*** Opening SUPPLIED RECORDS ***

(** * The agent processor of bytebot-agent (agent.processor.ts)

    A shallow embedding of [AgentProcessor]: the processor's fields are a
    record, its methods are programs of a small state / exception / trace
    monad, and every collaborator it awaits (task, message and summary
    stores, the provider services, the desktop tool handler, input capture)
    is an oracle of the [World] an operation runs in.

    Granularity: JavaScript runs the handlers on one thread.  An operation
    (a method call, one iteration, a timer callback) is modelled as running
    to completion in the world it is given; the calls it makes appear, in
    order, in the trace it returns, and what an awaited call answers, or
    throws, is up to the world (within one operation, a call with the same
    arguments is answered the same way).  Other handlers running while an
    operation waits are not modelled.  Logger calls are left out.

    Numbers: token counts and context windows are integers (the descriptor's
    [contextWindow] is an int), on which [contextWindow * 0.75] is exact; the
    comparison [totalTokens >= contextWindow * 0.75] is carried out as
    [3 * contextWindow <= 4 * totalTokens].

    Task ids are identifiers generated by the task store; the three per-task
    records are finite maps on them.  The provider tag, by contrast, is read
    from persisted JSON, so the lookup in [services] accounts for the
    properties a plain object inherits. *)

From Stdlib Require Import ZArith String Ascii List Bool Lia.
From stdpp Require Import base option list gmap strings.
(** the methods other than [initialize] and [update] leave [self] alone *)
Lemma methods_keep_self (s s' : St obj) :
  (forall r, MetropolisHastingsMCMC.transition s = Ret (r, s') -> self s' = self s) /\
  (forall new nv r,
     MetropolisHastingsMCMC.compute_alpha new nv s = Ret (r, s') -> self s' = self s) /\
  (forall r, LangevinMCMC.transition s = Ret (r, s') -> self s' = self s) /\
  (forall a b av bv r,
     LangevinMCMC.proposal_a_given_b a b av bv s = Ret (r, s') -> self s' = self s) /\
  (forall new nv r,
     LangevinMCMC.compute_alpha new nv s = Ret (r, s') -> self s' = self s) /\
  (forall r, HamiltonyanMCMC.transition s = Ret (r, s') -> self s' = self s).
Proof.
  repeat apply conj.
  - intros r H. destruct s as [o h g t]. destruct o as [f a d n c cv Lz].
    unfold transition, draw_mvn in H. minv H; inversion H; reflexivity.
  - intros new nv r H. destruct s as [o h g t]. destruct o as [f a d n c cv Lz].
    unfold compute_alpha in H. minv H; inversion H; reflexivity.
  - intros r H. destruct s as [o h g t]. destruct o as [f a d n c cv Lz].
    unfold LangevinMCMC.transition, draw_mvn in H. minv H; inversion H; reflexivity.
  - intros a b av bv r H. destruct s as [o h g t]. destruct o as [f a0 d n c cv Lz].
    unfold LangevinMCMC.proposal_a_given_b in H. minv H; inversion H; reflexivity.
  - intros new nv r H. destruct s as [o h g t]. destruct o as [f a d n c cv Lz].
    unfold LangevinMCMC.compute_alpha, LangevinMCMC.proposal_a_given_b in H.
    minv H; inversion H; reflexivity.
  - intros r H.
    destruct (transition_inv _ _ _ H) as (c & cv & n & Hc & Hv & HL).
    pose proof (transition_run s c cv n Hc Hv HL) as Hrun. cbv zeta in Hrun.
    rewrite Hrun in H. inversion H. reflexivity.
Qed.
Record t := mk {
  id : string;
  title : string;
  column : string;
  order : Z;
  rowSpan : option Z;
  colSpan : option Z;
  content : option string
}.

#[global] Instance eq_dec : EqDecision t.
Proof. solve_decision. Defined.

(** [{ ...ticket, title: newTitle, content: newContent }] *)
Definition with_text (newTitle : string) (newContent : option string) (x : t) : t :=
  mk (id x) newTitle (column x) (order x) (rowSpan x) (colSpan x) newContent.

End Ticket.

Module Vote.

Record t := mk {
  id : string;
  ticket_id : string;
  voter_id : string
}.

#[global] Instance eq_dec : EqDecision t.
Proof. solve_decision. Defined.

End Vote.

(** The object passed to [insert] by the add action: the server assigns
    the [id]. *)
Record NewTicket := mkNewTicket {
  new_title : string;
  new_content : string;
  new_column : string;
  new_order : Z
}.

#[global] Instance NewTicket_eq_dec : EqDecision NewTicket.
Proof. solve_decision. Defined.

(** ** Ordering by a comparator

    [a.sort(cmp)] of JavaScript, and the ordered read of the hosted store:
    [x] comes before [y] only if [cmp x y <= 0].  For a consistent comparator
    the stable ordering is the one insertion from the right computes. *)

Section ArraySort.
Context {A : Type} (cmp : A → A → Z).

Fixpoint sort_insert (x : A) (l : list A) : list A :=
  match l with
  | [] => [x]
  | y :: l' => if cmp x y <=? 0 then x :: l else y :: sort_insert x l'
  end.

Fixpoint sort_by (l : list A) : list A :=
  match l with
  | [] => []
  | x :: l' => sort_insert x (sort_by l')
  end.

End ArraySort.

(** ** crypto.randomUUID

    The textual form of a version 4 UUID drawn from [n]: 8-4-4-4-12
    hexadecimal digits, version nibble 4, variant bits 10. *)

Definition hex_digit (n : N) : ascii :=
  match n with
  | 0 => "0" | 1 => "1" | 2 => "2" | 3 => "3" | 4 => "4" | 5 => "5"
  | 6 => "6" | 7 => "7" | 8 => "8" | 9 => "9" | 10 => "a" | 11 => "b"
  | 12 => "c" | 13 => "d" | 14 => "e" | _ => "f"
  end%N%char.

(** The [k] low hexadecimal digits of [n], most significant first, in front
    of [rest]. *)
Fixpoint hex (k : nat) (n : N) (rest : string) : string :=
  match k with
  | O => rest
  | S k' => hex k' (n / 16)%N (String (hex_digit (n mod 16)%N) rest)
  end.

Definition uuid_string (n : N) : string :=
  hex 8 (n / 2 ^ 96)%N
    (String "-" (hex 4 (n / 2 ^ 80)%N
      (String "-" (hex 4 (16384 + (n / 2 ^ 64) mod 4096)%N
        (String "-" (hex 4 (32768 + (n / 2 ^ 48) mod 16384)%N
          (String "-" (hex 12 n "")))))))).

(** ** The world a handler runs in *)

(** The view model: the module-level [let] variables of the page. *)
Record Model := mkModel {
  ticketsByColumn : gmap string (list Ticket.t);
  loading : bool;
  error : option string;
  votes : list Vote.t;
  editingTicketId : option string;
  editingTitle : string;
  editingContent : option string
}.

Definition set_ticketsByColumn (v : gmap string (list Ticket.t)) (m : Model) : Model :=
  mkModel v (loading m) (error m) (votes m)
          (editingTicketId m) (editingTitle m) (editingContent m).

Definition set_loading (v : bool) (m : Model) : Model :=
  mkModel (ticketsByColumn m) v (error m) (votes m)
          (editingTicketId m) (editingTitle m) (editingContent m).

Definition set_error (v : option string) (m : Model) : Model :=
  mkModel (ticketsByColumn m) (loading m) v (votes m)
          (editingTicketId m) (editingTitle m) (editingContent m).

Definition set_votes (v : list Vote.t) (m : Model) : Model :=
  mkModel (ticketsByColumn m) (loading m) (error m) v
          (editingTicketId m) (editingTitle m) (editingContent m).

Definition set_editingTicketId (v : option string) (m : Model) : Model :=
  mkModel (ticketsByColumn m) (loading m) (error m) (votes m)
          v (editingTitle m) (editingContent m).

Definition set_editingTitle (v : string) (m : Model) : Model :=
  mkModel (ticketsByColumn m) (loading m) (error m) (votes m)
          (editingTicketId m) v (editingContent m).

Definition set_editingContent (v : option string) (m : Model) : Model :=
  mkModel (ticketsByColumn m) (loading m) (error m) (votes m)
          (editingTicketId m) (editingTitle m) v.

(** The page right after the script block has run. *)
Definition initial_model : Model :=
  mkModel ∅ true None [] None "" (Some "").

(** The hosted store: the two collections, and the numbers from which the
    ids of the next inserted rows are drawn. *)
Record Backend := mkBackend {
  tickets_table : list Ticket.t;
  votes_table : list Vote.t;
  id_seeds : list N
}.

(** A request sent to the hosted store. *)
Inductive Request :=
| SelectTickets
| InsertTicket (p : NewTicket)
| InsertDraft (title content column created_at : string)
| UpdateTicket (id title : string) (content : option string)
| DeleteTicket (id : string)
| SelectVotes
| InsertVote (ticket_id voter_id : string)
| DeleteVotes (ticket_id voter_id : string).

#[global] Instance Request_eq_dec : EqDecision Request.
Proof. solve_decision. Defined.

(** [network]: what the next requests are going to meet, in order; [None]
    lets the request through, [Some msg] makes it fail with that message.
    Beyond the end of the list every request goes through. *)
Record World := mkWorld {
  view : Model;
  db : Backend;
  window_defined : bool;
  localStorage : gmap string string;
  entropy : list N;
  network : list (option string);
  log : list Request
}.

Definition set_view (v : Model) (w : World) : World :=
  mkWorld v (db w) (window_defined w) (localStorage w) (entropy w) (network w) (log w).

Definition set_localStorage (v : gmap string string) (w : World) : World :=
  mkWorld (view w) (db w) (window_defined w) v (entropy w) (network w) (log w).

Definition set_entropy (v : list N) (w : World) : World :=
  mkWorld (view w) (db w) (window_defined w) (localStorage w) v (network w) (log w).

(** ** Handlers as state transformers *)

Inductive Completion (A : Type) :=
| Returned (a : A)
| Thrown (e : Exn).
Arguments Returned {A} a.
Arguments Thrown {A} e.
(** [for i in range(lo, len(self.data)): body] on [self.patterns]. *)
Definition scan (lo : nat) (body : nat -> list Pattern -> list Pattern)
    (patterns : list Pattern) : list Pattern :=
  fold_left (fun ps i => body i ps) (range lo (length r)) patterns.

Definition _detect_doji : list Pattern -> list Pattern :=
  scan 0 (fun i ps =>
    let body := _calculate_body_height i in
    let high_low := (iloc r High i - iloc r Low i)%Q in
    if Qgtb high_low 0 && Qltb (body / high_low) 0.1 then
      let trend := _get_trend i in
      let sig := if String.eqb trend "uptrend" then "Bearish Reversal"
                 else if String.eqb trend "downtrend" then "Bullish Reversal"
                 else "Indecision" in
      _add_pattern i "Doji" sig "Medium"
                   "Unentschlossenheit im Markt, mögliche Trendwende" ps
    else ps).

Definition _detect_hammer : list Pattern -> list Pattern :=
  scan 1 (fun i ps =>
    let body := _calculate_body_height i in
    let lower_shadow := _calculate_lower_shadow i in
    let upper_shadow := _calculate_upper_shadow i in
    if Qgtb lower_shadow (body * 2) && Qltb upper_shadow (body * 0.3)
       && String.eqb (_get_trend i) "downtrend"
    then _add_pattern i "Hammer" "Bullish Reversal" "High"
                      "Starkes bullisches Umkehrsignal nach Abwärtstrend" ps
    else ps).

*** Closing SUPPLIED RECORDS ***

REQUIRED WORK => Could you please retype the lines from the start of the data through the line with "record, its methods", both included, and nothing else?

ANSWER =>
(** * The agent processor of bytebot-agent (agent.processor.ts)

    A shallow embedding of [AgentProcessor]: the processor's fields are a
    record, its methods are programs of a small state / exception / trace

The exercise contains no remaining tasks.